In the wake of terrorist attacks, Democrats push for gun-control laws that would not have stopped them. Almost as soon as the massacre at the Orlando nightclub Pulse ended, Democrats took up their push to forbid people on the terrorism watch list from purchasing guns.
The timing, in the wake of the awful shock of the Orlando attack, was right, and the talking points wrote themselves. The polling was, of course, very good. The only problem was that the Orlando killer wasn’t on the watch list when he bought his weapons (although he had previously been on the list in 2013 and 2014 before the FBI removed him). Democrats nonetheless maintained that the watch-list legislation was an urgent necessity.
Few policy proposals are as routinely irrelevant as so-called common-sense gun-control measures — and seemingly, the less relevant they are, the more passionately their advocates support them. The three proposals that the Left always calls for — prohibitions of purchases by people on the watch list; ending the alleged gun-show loophole; universal background checks — usually have nothing to do with the shootings they are meant to stop. They are a trinity of non sequiturs.
Consider the Orlando and San Bernardino killers. They weren’t on the terrorism watch list when they bought their guns; they didn’t go to gun shows to get them; and they all passed background checks. Democrats could have passed their preferred legislation on all these matters long ago, and it wouldn’t have discomfited these monsters in the least.
The question of effectiveness shouldn’t be considered a “trap,” but rather a basic measuring stick of legislation.
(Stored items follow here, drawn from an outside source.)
(** * SingleLinkedList: a shallow embedding of single-linked-list.h

    The C++ class template [SingleLinkedList<Type>] is embedded over an
    explicit memory: a store of heap nodes (created by [new Node], released
    by [delete]) and a store of list objects (each holding the sentinel
    [head_] and the counter [size_]).  Every member function is a
    computation in a small state-and-error monad, statement by statement as
    in the header.

    - A [Node*] is null, the address of a sentinel, or the address of a heap
      node; dereferencing null or a released node is undefined behaviour.
    - [size_] is a 64-bit [size_t]: [++] and [--] wrap around.
    - [new] takes an unused address and throws [std::bad_alloc] when
      the free store already holds [SIZE_MAX] nodes; the exception unwinds
      through the destructors of the local lists.
    - Copying a [Type] value and its [operator==] and [operator<] are pure.
    - Loops carry fuel; a list of [n] nodes needs fuel [n].
    - [Iterator] and [ConstIterator] hold the same [Node*] and are one type
      here; [cbegin], [cend] and the [const] overloads are [begin], [end_]. *)

From stdpp Require Import numbers list gmap.

(** ** Machine integers: [size_t] *)

Definition size_t_bits : Z := 64.
Definition SIZE_MAX : Z := 2 ^ size_t_bits - 1.

(** [++size_] and [--size_] on an unsigned [size_t]: arithmetic modulo
    [2 ^ size_t_bits]. *)
Definition size_incr (z : Z) : Z := (z + 1) mod 2 ^ size_t_bits.
Definition size_decr (z : Z) : Z := (z - 1) mod 2 ^ size_t_bits.

(** ** Pointers and objects *)

Abbreviation addr := positive (only parsing).

(** A [Node*] is null, the address of the sentinel [head_] embedded in the
    list object stored at [l], or the address of a node on the free store. *)
Inductive NodePtr : Type :=
| nullptr
| HeadOf (l : addr)
| HeapNode (a : addr).

Global Instance NodePtr_eq_dec : EqDecision NodePtr.
Proof. solve_decision. Defined.

(** What the template requires of [Type]: a default constructor (for the
    sentinel [Node()]), [operator==] and [operator<]. *)
Class ElemType (T : Type) := {
  default_value : T;
  eqT : T → T → bool;
  ltT : T → T → bool
}.

Section Model.
Context {T : Type} `{ElemType T}.

(** [struct Node { Type value; Node* next_node = nullptr; }] *)
Record Node : Type := mkNode {
  value : T;
  next_node : NodePtr
}.

(** The data members of [SingleLinkedList]: [Node head_] and [size_t size_]. *)
Record SingleLinkedList : Type := mkList {
  head_ : Node;
  size_ : Z
}.

(** Memory: the free store of nodes and the list objects alive. *)
Record mem : Type := mkMem {
  heap : gmap positive Node;
  objs : gmap positive SingleLinkedList
}.

Definition empty_mem : mem := mkMem ∅ ∅.

(** ** Outcomes and the monad *)

Inductive fault : Type :=
| UndefinedBehaviour   (* null or dangling dereference, bad delete *)
| AssertionFailed      (* a failed [assert] *)
| Terminated           (* an exception escaping a destructor *)
| OutOfFuel.           (* the model's loop bound was reached *)

(** [Throw m]: [std::bad_alloc] propagates out, leaving memory [m]. *)
Inductive outcome (A : Type) : Type :=
| Ok (a : A) (m : mem)
| Throw (m : mem)
| Fault (f : fault).

Definition M (A : Type) : Type := mem → outcome A.

Definition ret {A} (a : A) : M A := λ m, Ok A a m.

Definition bind {A B} (e : M A) (k : A → M B) : M B := λ m,
  match e m with
  | Ok _ a m1 => k a m1
  | Throw _ m1 => Throw B m1
  | Fault _ f => Fault B f
  end.

Definition fail {A} (f : fault) : M A := λ _, Fault A f.

Definition assert (b : bool) : M unit :=
  if b then ret tt else fail AssertionFailed.

End Model.

Arguments Ok {T A} a m.
Arguments Throw {T A} m.
Arguments Fault {T A} f.
Arguments Node T : clear implicits.
Arguments SingleLinkedList T : clear implicits.
Arguments mem T : clear implicits.
Arguments outcome T A : clear implicits.
Arguments M T A : clear implicits.

Declare Scope cpp_scope.
Delimit Scope cpp_scope with cpp.
Notation "x <- e ;; k" := (bind e (λ x, k))
  (at level 20, e at level 99, k at level 200, only parsing) : cpp_scope.
Notation "e ;; k" := (bind e (λ _, k))
  (at level 100, k at level 200, right associativity, only parsing) : cpp_scope.
Open Scope cpp_scope.
(** A session whose pass number [k] returns [b] returns [b] with any fuel
    above [k]. *)
Lemma session_final k w0 t w b tl w' fuel :
  continues k dht s w0 = Some (t, w) ->
  iteration dht s (RemotePeer s) w = (Return b, tl, w') ->
  (k < fuel)%nat ->
  handleNewMessage fuel dht s w0 =
    (Some b, EvAfterFunc dhtStreamIdleTimeout :: t ++ tl ++ [EvTimerStop], w').
Proof.
  intros Hc Hi Hlt.
  replace fuel with (k + S (fuel - S k))%nat by lia.
  unfold handleNewMessage, bind at 1, emit.
  unfold bind at 1. rewrite (loop_continues _ _ Hc).
  simpl loop. unfold bind at 1. rewrite Hi. unfold ret at 1.
  unfold bind, emit, ret. simpl. now rewrite app_nil_r, <- app_assoc.
Qed.

(** A session whose first [fuel] passes all go round again is still
    running. *)
Lemma session_running fuel w0 t w :
  continues fuel dht s w0 = Some (t, w) ->
  handleNewMessage fuel dht s w0 =
    (None, EvAfterFunc dhtStreamIdleTimeout :: t, w).
Proof.
  intros Hc.
  replace fuel with (fuel + 0)%nat at 1 by lia.
  unfold handleNewMessage, bind at 1, emit.
  unfold bind at 1. rewrite (loop_continues _ _ Hc).
  simpl. unfold ret. now rewrite !app_nil_r.
Qed.

(** Either some pass within the fuel returns, or all of them go round. *)
Lemma session_cases fuel : forall w0,
  (exists k t w b tl w',
      (k < fuel)%nat /\
      continues k dht s w0 = Some (t, w) /\
      iteration dht s (RemotePeer s) w = (Return b, tl, w'))
  \/ (exists t w, continues fuel dht s w0 = Some (t, w)).
Proof.
  induction fuel as [|fuel IH]; intros w0.
  - right. now exists [], w0.
  - destruct (iteration dht s (RemotePeer s) w0) as [[[|b] t1] w1] eqn:Hi.
    + destruct (IH w1) as [(k & t & w & b & tl & w' & Hlt & Hc & Hr)|(t & w & Hc)].
      * left. exists (S k), (t1 ++ t), w, b, tl, w'.
        split; [lia|]. split; [|assumption]. simpl. now rewrite Hi, Hc.
      * right. exists (t1 ++ t), w. simpl. now rewrite Hi, Hc.
    + left. exists 0%nat, [], w0, b, t1, w1.
      split; [lia|]. split; [reflexivity|assumption].
Qed.


(** Once the session has returned, more fuel changes nothing. *)
Lemma session_fuel_irrelevant fuel fuel' w0 b tr w' :
  handleNewMessage fuel dht s w0 = (Some b, tr, w') ->
  (fuel <= fuel')%nat ->
  handleNewMessage fuel' dht s w0 = (Some b, tr, w').
Proof.
  intros Hs Hle.
  destruct (session_cases fuel w0)
    as [(k & t & w & b0 & tl & w1 & Hlt & Hc & Hr)|(t & w & Hc)].
  - rewrite (session_final _ Hc Hr Hlt) in Hs. rewrite <- Hs.
    apply (session_final _ Hc Hr). lia.
  - rewrite (session_running _ _ Hc) in Hs. discriminate.
Qed.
It’s hard to think of any other area where a political party is so thunderously self-righteous while not caring whether its proposals would materially change anything or not.
In light of the fact that Omar Mateen had once been on the terrorist watch list, Democrats widened the net of their proposed legislation to catch not just people who are on the list, but have been investigated during the past five years. This implicit nod toward relevance makes the central flaw in the bill worse: It would deny people a constitutional right based on mere suspicion, with no real opportunity for due process. (It should be possible to reach a compromise that includes some reasonable measure of due process, although none seems in the offing for now.)